The Encyclopedia of Fantastic Victoriana
by Jess Nevins
"The Phantom Coach" (1864)
copyright © Jess Nevins 2022
The Phantom Coach was created by Amelia B. Edwards and appeared in “The Phantom Coach” (All The Year Round, Christmas Issue, 1864). Edwards (1831-1892) was an author who became notable in her lifetime as an Egyptologist. During a trip to Egypt she became horrified at the destruction wrought to monuments by looters, and so founded the Egypt Exploration Fund, one of the first major archeological societies.

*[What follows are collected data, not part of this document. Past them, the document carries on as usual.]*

(** * baofit: binned correlation data, covariance aggregation and loaders

    A shallow embedding of the parts of baofit that build, combine and prune
    binned correlation datasets:

    - [boss::twoStepSampling] and the copy in [src/baofit.cc];
    - [QuasarCorrelationData::transform] and [LyaData::transform];
    - the [LyaData] aggregator of [src/baofit.cc] ([add], [finalize],
      [reset], [prune], and the loading steps that produce a plate);
    - [boss::loadCosmolib] and [boss::loadFrench], and [loadCosmolib] and
      [LyaData::load] of [src/baofit.cc];
    - [QuasarCorrelationData::fixCovariance], [finalize] and the coordinate
      getters, and [ComovingCorrelationData];
    - the two loops that read a file line by line.

    Conventions.  A C++ [double] is a real number of [R]: the embedding
    states the arithmetic the code writes, not its rounding, except for the
    quotient whose floor [twoStepSampling] takes.  A C++ [int] is
    an integer of [Z]; offsets into vectors are naturals.  Signed overflow
    and out-of-range conversions are undefined in C++ and are not given a
    meaning here, except that the product of two [int]s wraps as it does on
    a two's-complement machine.  A failing [assert], a thrown
    [RuntimeError], the dereference of a null [shared_ptr] and an
    out-of-range vector access are the four ways an operation can fail to
    return; the one read that the code makes outside the elements of a
    vector on its regular path, [dll[i]] in [fixCovariance], returns what
    the memory holds there. *)

From Stdlib Require Import Reals Lra ZArith Lia String List Ascii.
From stdpp Require Import base option list gmap strings pretty.

Local Open Scope R_scope.

(** ** Failure *)

Inductive error : Type :=
  | RuntimeError (msg : string)   (* throw RuntimeError(msg) *)
  | AssertionFailure              (* assert(false) *)
  | NullPointer                   (* operator-> on an empty shared_ptr *)
  | OutOfBounds.                  (* v[k] with k outside v *)

Inductive result (A : Type) : Type :=
  | Ok (a : A)
  | Err (e : error).
Arguments Ok {A} a.
Arguments Err {A} e.

#[global] Instance result_ret : MRet result := fun A a => Ok a.
#[global] Instance result_bind : MBind result := fun A B f m =>
  match m with
  | Ok a => f a
  | Err e => Err e
  end.

Definition failed {A} (m : result A) : Prop := exists e, m = Err e.

(** [assert(b)]. *)
Definition assert (b : bool) : result unit :=
  if b then Ok tt else Err AssertionFailure.

(** [*p] and [p->] on a [boost::shared_ptr]. *)
Definition deref {A} (p : option A) : result A :=
  match p with
  | Some a => Ok a
  | None => Err NullPointer
  end.

(** [v[k]], read. *)
Definition at_ {A} (v : list A) (k : nat) : result A :=
  match v !! k with
  | Some a => Ok a
  | None => Err OutOfBounds
  end.

(** [v[k] = a]. *)
Definition put {A} (v : list A) (k : nat) (a : A) : result (list A) :=
  if decide (k < length v)%nat then Ok (<[k:=a]> v) else Err OutOfBounds.

(** [for (k in ks) body(k)], threading a state and stopping at the first
    failure. *)
Fixpoint for_each {K S : Type} (ks : list K) (body : K -> S -> result S)
    (s : S) : result S :=
  match ks with
  | [] => Ok s
  | k :: ks' =>
      match body k s with
      | Ok s' => for_each ks' body s'
      | Err e => Err e
      end
  end.

(** Comparisons of doubles, as decisions. *)
#[global] Instance Rlt_decision (x y : R) : Decision (x < y) := Rlt_dec x y.
#[global] Instance Rle_decision (x y : R) : Decision (x <= y) := Rle_dec x y.
#[global] Instance Rge_decision (x y : R) : Decision (x >= y) := Rge_dec x y.
#[global] Instance Rgt_decision (x y : R) : Decision (x > y) := Rgt_dec x y.
#[global] Instance Req_decision : EqDecision R := Req_dec_T.

(** ** C++ [int] and the quotient of doubles *)

(** The largest [int], and the value that a result outside the range of
    [int] wraps to on the two's-complement targets the code is built for.
    C++ itself leaves signed overflow undefined. *)
Definition int_max : Z := 2147483647.

Definition int_wrap (z : Z) : Z := ((z + 2 ^ 31) mod 2 ^ 32 - 2 ^ 31)%Z.

(** [a*b] on two [int]s. *)
Definition int_mul (a b : Z) : Z := int_wrap (a * b).

(** [x/y] on two doubles, as the machine rounds it. Elsewhere the
    arithmetic of doubles is stated as written; [twoStepSampling] takes the
    floor of a quotient, and the floor of the rounded quotient is not the
    floor of the exact one when rounding carries it across an integer
    ([0.5/0.1] is rounded to [5], although the double next to [0.1] is
    above [0.1]). *)
Class DoubleDivision : Type := {
  fdiv : R -> R -> R;
}.

(** Rounding keeps the sign of a quotient. *)
Class DoubleDivisionSign (D : DoubleDivision) : Prop := {
  fdiv_nonneg x y : 0 < x -> 0 < y -> 0 <= fdiv x y;
}.

(** ** Two-step sampling *)

(** The two loops of [twoStepSampling] push one sample per value of the
    counter [k]. *)
Definition push_samples (f : Z -> R) (first count : Z) (samplePoints : list R)
    : list R :=
  foldl (fun sp k => sp ++ [f k]) samplePoints (seqZ first count).

(** [int nUniform = std::floor(breakpoint/dlin)], for a quotient whose floor
    is an [int]; C++ gives the conversion of another double no meaning. *)
Definition twoStepSampling_body {D : DoubleDivision} (nBins : Z)
    (breakpoint dlog dlin : R) : list R :=
  let samplePoints := [] in
  (* first sample is at zero. *)
  let samplePoints := samplePoints ++ [0] in
  (* next samples are uniformly spaced up to the breakpoint. *)
  let nUniform := Int_part (fdiv breakpoint dlin) in
  let samplePoints :=
    push_samples (fun k => (IZR k - 0.5) * dlin) 1 nUniform samplePoints in
  (* remaining samples are logarithmically spaced. *)
  let ratio := ln ((breakpoint + dlog) / breakpoint) in
  let samplePoints :=
    push_samples (fun k => breakpoint * exp (ratio * (IZR k - 0.5)))
      1 (nBins - nUniform - 1) samplePoints in
  samplePoints.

“The Phantom Coach” is about James Murray, a barrister, who gets lost one December day while out grousing on a “bleak wide moor in the far north of England.”1 He wanders the moor past dusk, and then gets caught in a ferocious snow storm. Murray meets a local man who grudgingly agrees to let Murray follow him home. The man says that his master won’t let him in, but Murray insists, and the man gives in. The man’s master turns out to be irascible and unwelcoming, but when Murray points out that if he had stayed outside he would have died (“There’s an inch of snow on the ground already...and it would be deep enough to cover my body before daybreak”2) the man gives in and lets Murray enter his house and even feeds Murray. Murray engages the man in conversation and discovers that he is a hermit philosopher, knowledgeable in many fields. He had once voiced his firm belief in apparitions, a belief backed by all his education, and been ridiculed by his contemporaries. In response to this mockery the man retreated from society. Murray enjoys speaking with the man, but is anxious to get back to his young wife, and after the snow stops Murray takes his leave with thanks. Murray sets out for the nearest intersection where he might board the night mail coach. But before Murray leaves he is told about an accident the night mail coach suffered nine years ago, when it pitched off the road into the valley floor, killing all six passengers. Murray walks to the intersection and waves down the coach, which strikes him as strange and hazy on the outside and cold on the inside, with a “singularly damp and disagreeable smell”3 and silent, unfriendly passengers. The coach is lofty, wrapped in a soft haze of light, and moves strangely quickly and quietly. Its passengers are corpses whose eyes glow “with a fiery unnatural lustre”4 and on whose faces plays “a pale phosphorescent light–the light of putrefaction!”5 All too quickly Murray realizes that his fellow passengers are corpses and the he is riding on the ghost of the coach. Murray is found in a snowdrift, with a broken arm and a fractured skull, and his recovery is a slow one.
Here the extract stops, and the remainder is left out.